Given that GenQL is, for almost no effort, solving 99% of my current use-case(s), I can't prioritize looking more into this proposal at present, but it would be generally great to return to, learn more, and share more thoughts at some point. Feel free to close though if this issue is creating noise, of course.

kitten commented 9 months ago

The ideal is to be able to write a GraphQL query and have inference without needing to think about anything else,

This is basically a goal we're very aligned on. I wrote some extensive notes to answer your questions, but, to be honest, I'll stash and discard them for now, for the sake of being clear and concise ✌️

Basically, there's more to GraphQLSP than it seems, and it's neither finished or arrived at a major milestone past being usable today, nor is it the only part of the solution.

Today, GraphQLSP targets two use-cases:

Apart from these, it obviously looks at the schema and provides auto-suggestions, diagnostics, and hints.

The missing piece here, as you said, are queries. And that's bounded, in our view by the main problem: the GraphQL ecosystem’s tools are increasingly fragmented and their sheer amount if confusing to people. In a typical GraphQL project, people already have to choose up to 5–8 tools, including things like GraphQL Code Generator (amongst clients, query builders/authoring tool, linting, codegen, schema builder, API gateway/server) And basically; the query authoring experience should, in most cases be, basically zero-config.

The goal here is to combine GraphQLSP with gql.tada. The latter is an inference-based GraphQL builder, similar to GraphQL Code Generator but running mostly in the TypeScript type system.

It'll basically take this: (The /* GraphQL */ comment is only needed for editors to add syntax highlighting)

gql(/* GraphQL */`
  { test }
`)

And type the return type automatically via TypeScript inference. GraphQLSP at that point will only provide:

i.e. the goal here is to eliminate tools and processes for users to learn entirely.

That's also where our apprehension to non-DSL query authoring comes from. Tools like GraphQL Zeus or genql as posted are great initial experiences, but supporting all of these tools (there are tens of alternatives; as there usually are for many ideas in the GraphQL ecosystem) and we can't support them all for their fractional adoption (not throwing shade, I literally mean GCG or tagged template strings without types are vastly more popular, and these tools are further splitting adoption up into smaller segments) So, i.e. we want a “native” GraphQL query language experience with minimal to no mental overhead and no tool should need configuring. (For context, even if GCG is used independently with the client-preset — or other plugins — it still needs configuring for the query output types to be as one would expect)

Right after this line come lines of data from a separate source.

(** ** The documents that are read ([analyticsx/query_json.rs]) *)

Record QueryMetadataPlans : Type := mkQueryMetadataPlans {
  qp_logical_plan : option (list Z);
  qp_optimized_logical_plan : option (list Z);
  qp_rewritten_expression_tree : option string;
  qp_expression_tree : option string;
  qp_job : option (list Z);
}.

Record QueryMetrics : Type := mkQueryMetrics {
  qm_elapsed_time : option (list Z);
  qm_execution_time : option (list Z);
  qm_result_count : option Z;
  qm_result_size : option Z;
  qm_error_count : option Z;
  qm_warning_count : option Z;
  qm_processed_objects : option Z;
}.

Record QueryWarning : Type := mkQueryWarning { qw_code : option Z; qw_msg : option string }.

Record QueryError : Type := mkQueryError { qe_code : Z; qe_msg : list Z }.

Record QueryErrorResponse : Type := mkQueryErrorResponse { qer_errors : list QueryError }.

Record QueryMetaData : Type := mkQueryMetaData {
  qmd_request_id : option string;
  qmd_client_context_id : option string;
  qmd_status : AnalyticsStatus.Status;
  qmd_errors : list QueryError;
  qmd_warnings : list QueryWarning;
  qmd_metrics : option QueryMetrics;
  qmd_signature : option (list Z);
  qmd_plans : option QueryMetadataPlans;
}.

(** ** Errors *)

Definition parse_error_kind (error : QueryError) : Analyticsx.ServerErrorKind :=
  let err_code := qe_code error in
  let err_code_group := err_code / 1000 in
  if err_code_group =? 20 then Analyticsx.AuthenticationFailure
  else if err_code_group =? 24 then
    if err_code =? 24000 then Analyticsx.ParsingFailure
    else if err_code =? 24006 then Analyticsx.LinkNotFound
    else if (err_code =? 24025) || (err_code =? 24044) || (err_code =? 24045) then Analyticsx.DatasetNotFound
    else if err_code =? 24034 then Analyticsx.DataverseNotFound
    else if err_code =? 24039 then Analyticsx.DataverseExists
    else if err_code =? 24040 then Analyticsx.DatasetExists
    else if err_code =? 24047 then Analyticsx.IndexNotFound
    else if err_code =? 24048 then Analyticsx.IndexExists
    else if err_code =? 24055 then Analyticsx.LinkExists
    else Analyticsx.CompilationFailure
  else if err_code_group =? 25 then Analyticsx.Internal
  else if (err_code =? 23000) || (err_code =? 23003) then Analyticsx.TemporaryFailure
  else if err_code =? 23007 then Analyticsx.JobQueueFull
  else Analyticsx.Unknown.

Definition error_desc (error : QueryError) : Analyticsx.ErrorDesc :=
  Analyticsx.mkErrorDesc (parse_error_kind error) (qe_code error) (qe_msg error).

(** The first error is the error; all are kept when there are more. *)
Definition parse_errors (errors : list QueryError) (endpoint statement client_context_id : string)
    (status_code : Z) : outcome Analyticsx.Error Analyticsx.Error :=
  let error_descs := error_desc <$> errors in
  chosen_desc ← expect (head error_descs);
  let server_error :=
    Analyticsx.with_statement statement (Analyticsx.with_client_context_id client_context_id
      (Analyticsx.server_error_new (Analyticsx.desc_kind chosen_desc) endpoint status_code
         (Analyticsx.desc_code chosen_desc) (Analyticsx.desc_message chosen_desc))) in
  let server_error :=
    if (1 <? length error_descs)%nat then Analyticsx.with_error_descs error_descs server_error else server_error in
  Ok (Analyticsx.new_server_error server_error).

So, that's basically where we're at; GraphQLSP is a stepping stone and supports the (de-facto) biggest tool that adds typegen to GraphQL query documents, and from there we can hopefully streamline this into one recommended setup.

Hope that makes sense ✌️

nandorojo commented 9 months ago

@jasonkuhrt just echoing what the maintainers mentioned – client-preset from GraphQL Codegen is great and does exactly what you want. You can enable the codegen with a watchscript and get instant types as you save.

client-preset has a really nice type system for fragment masking. It's very powerful once you get used to it. I recommend this article.

And it'll work great with GraphQLSP (be sure to check the client-preset setup in its docs).

nandorojo commented 9 months ago

It'll basically take this: (The / GraphQL / comment is only needed for editors to add syntax highlighting)

I actually have syntax highlighting working without even needing that comment when I use the graphql() function from client-preset.

kitten commented 5 months ago

Closing since this isn't relevant with gql.tada being a thing.